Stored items

(* ===== verification/Inheriter.v ===== *)
(** * Inheriter: [src/inheriter.rs]

    What a process does at start to find out whether it was started by an
    upgrade: the environment decides, the listener list is read from one
    inherited pipe, the write end of the other is kept to report readiness. *)

From S2P Require Import Prelude Text Addr Posix PosixModel Utils Registry Bincode.
Local Open Scope Z_scope.

Section inheriter.
Context {K : Type} `{HV : HasView K, FO : FdOps K, BC : Bincode K}.

Inductive InheritError : Type :=
| NotAnUpgrade
| DeserializationError (e : bincode_error)
| BadEnvironment (msg : string).

Definition pipe_fd_from_env (name : string) : M K (result Z InheritError) :=
  v ← gets (env_var name);
  mret match v with
  | Err _ => Err (BadEnvironment ("cannot read env var " +:+ name))
  | Ok fd =>
    match parse_i32 fd with
    | Err _ => Err (BadEnvironment (name +:+ " is not an integer"))
    | Ok z => Ok z
    end
  end.

(** The pipe the list is read from is closed with its reader, whether
    deserialization succeeded or not. *)
Definition init_child : M K (result (list ListenerInfo * Z) InheritError) :=
  v ← gets (env_var ENV_UPGRADE);
  match v with
  | Ok s =>
    if bool_decide (s = UPGRADE_TRUE_VAL) then
      inherit_fd ←? pipe_fd_from_env ENV_PIPE_FDS;
      d ← call (deserialize_from inherit_fd);
      _ ← close_fd_quiet inherit_fd;
      inherited_listeners ←? mret (map_err DeserializationError d);
      ready_fd ←? pipe_fd_from_env ENV_PIPE_READY;
      mret (Ok (inherited_listeners, ready_fd))
    else mret (Err (BadEnvironment ("Value of env var " +:+ ENV_UPGRADE +:+ " is not valid")))
  | Err NotPresent => mret (Err NotAnUpgrade)
  | Err NotUnicode =>
    mret (Err (BadEnvironment ("Value of env var " +:+ ENV_UPGRADE +:+ " is not valid")))
  end.
End inheriter.

#[global] Arguments InheritError K {BC}.
#[global] Arguments init_child : simpl never.
#[global] Arguments pipe_fd_from_env : simpl never.

Section lemmas.
Context {K : Type} `{HV : HasView K, FO : FdOps K, FL : !FdLaws K, BC : Bincode K, BL : !BincodeLaws K}.
Implicit Types k : K.

(** The environment an upgrading parent sets up. *)
Definition upgrade_env (rfd wfd : Z) (k : K) : Prop :=
  v_env (view k) !! ENV_UPGRADE = Some (Some UPGRADE_TRUE_VAL) /\
  v_env (view k) !! ENV_PIPE_FDS = Some (Some (fmt_int rfd)) /\
  v_env (view k) !! ENV_PIPE_READY = Some (Some (fmt_int wfd)).

Lemma pipe_fd_from_env_ok name fd k :
  in_i32 fd -> v_env (view k) !! name = Some (Some (fmt_int fd)) ->
  pipe_fd_from_env name k = (Ret (Ok fd), k).
Proof.
  intros Hfd Hv. unfold pipe_fd_from_env, env_var. msimpl. rewrite Hv.
  by rewrite parse_i32_fmt_int.
Qed.

(** In an upgrade, the child gets the list that was sent and the ready pipe;
    its only effect is to close the pipe it read from. *)
Lemma init_child_upgrade rfd wfd e l bs rest k :
  in_i32 rfd -> in_i32 wfd -> upgrade_env rfd wfd k ->
  fds k !! rfd = Some e -> serialize l = Ok bs ->
  v_pipes (view k) !! fd_desc e = Some (bs +:+ rest) ->
  exists k', init_child k = (Ret (Ok (l, wfd)), k') /\
    fds k' = delete rfd (fds k) /\ same_rest k k'.
Proof.
  intros Hr Hw (Hu & Hf & Hrdy) He Hs Hp.
  destruct (deserialize_serialized _ _ _ _ _ _ Hs He Hp) as (k1 & E1).
  destruct (deserialize_frame rfd k) as (F1 & R1). rewrite E1 in F1, R1. cbn in *.
  destruct (close_fd_quiet_run rfd k1) as (k2 & E2 & V2).
  exists k2. unfold init_child.
  rewrite (run_bind _ _ k (env_var ENV_UPGRADE k) k) by done.
  unfold env_var at 1. rewrite Hu, bool_decide_eq_true_2 by done.
  rewrite (run_bindq_ok _ _ _ _ _ (pipe_fd_from_env_ok _ _ _ Hr Hf)).
  rewrite (run_bind _ _ k (Ok l) k1) by (unfold call; by rewrite E1).
  rewrite (run_bind _ _ _ _ _ E2). cbn [map_err].
  rewrite (run_bindq_ok _ _ _ l k2) by done.
  assert (R2 : same_rest k k2) by (etrans; [exact R1|by eapply same_rest_fds]).
  destruct (R2) as (Henv & _).
  rewrite (run_bindq_ok _ _ _ wfd k2) by (apply pipe_fd_from_env_ok; [done|by rewrite Henv]).
  split; [done|]. by rewrite (fds_set_fds _ _ _ V2), F1.
Qed.

Lemma init_child_not_upgrade k :
  v_env (view k) !! ENV_UPGRADE = None -> init_child k = (Ret (Err NotAnUpgrade), k).
Proof. intros Hv. unfold init_child, env_var. msimpl. by rewrite Hv. Qed.

Lemma init_child_bad_value k v :
  v_env (view k) !! ENV_UPGRADE = Some v -> v <> Some UPGRADE_TRUE_VAL ->
  exists msg, init_child k = (Ret (Err (BadEnvironment msg)), k).
Proof.
  intros Hv Hne. unfold init_child, env_var. msimpl. rewrite Hv.
  destruct v as [s|]; [|by eexists].
  rewrite bool_decide_eq_false_2 by congruence. by eexists.
Qed.

(** [init_child] never panics. *)
Lemma init_child_returns k : exists r k', init_child k = (Ret r, k').
Proof.
  unfold init_child.
  assert (Hp : forall n k0, exists r, pipe_fd_from_env n k0 = (Ret r, k0)).
  { intros n k0. unfold pipe_fd_from_env. msimpl. eauto. }
  rewrite (run_bind _ _ k (env_var ENV_UPGRADE k) k) by done.
  destruct (env_var ENV_UPGRADE k) as [s|[]]; [|by eexists _, _..].
  case_bool_decide; [|by eexists _, _].
  destruct (Hp ENV_PIPE_FDS k) as [[fd|e] E];
    [rewrite (run_bindq_ok _ _ _ _ _ E)|rewrite (run_bindq_err _ _ _ _ _ E); by eexists _, _].
  destruct (deserialize_from fd k) as [d k1] eqn:Ed.
  rewrite (run_bind _ _ k d k1) by (unfold call; by rewrite Ed).
  destruct (close_fd_quiet_run fd k1) as (k2 & E2 & _). rewrite (run_bind _ _ _ _ _ E2).
  destruct d as [l|e]; cbn [map_err];
    [rewrite (run_bindq_ok _ _ _ l k2) by done|rewrite (run_bindq_err _ _ _ (DeserializationError e) k2) by done; by eexists _, _].
  destruct (Hp ENV_PIPE_READY k2) as [[rf|e] Er];
    [rewrite (run_bindq_ok _ _ _ _ _ Er)|rewrite (run_bindq_err _ _ _ _ _ Er)]; by eexists _, _.
Qed.
End lemmas.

» Work required: Give only the number of lines in the records that contain the string "Definition".

» Exercise solution: 3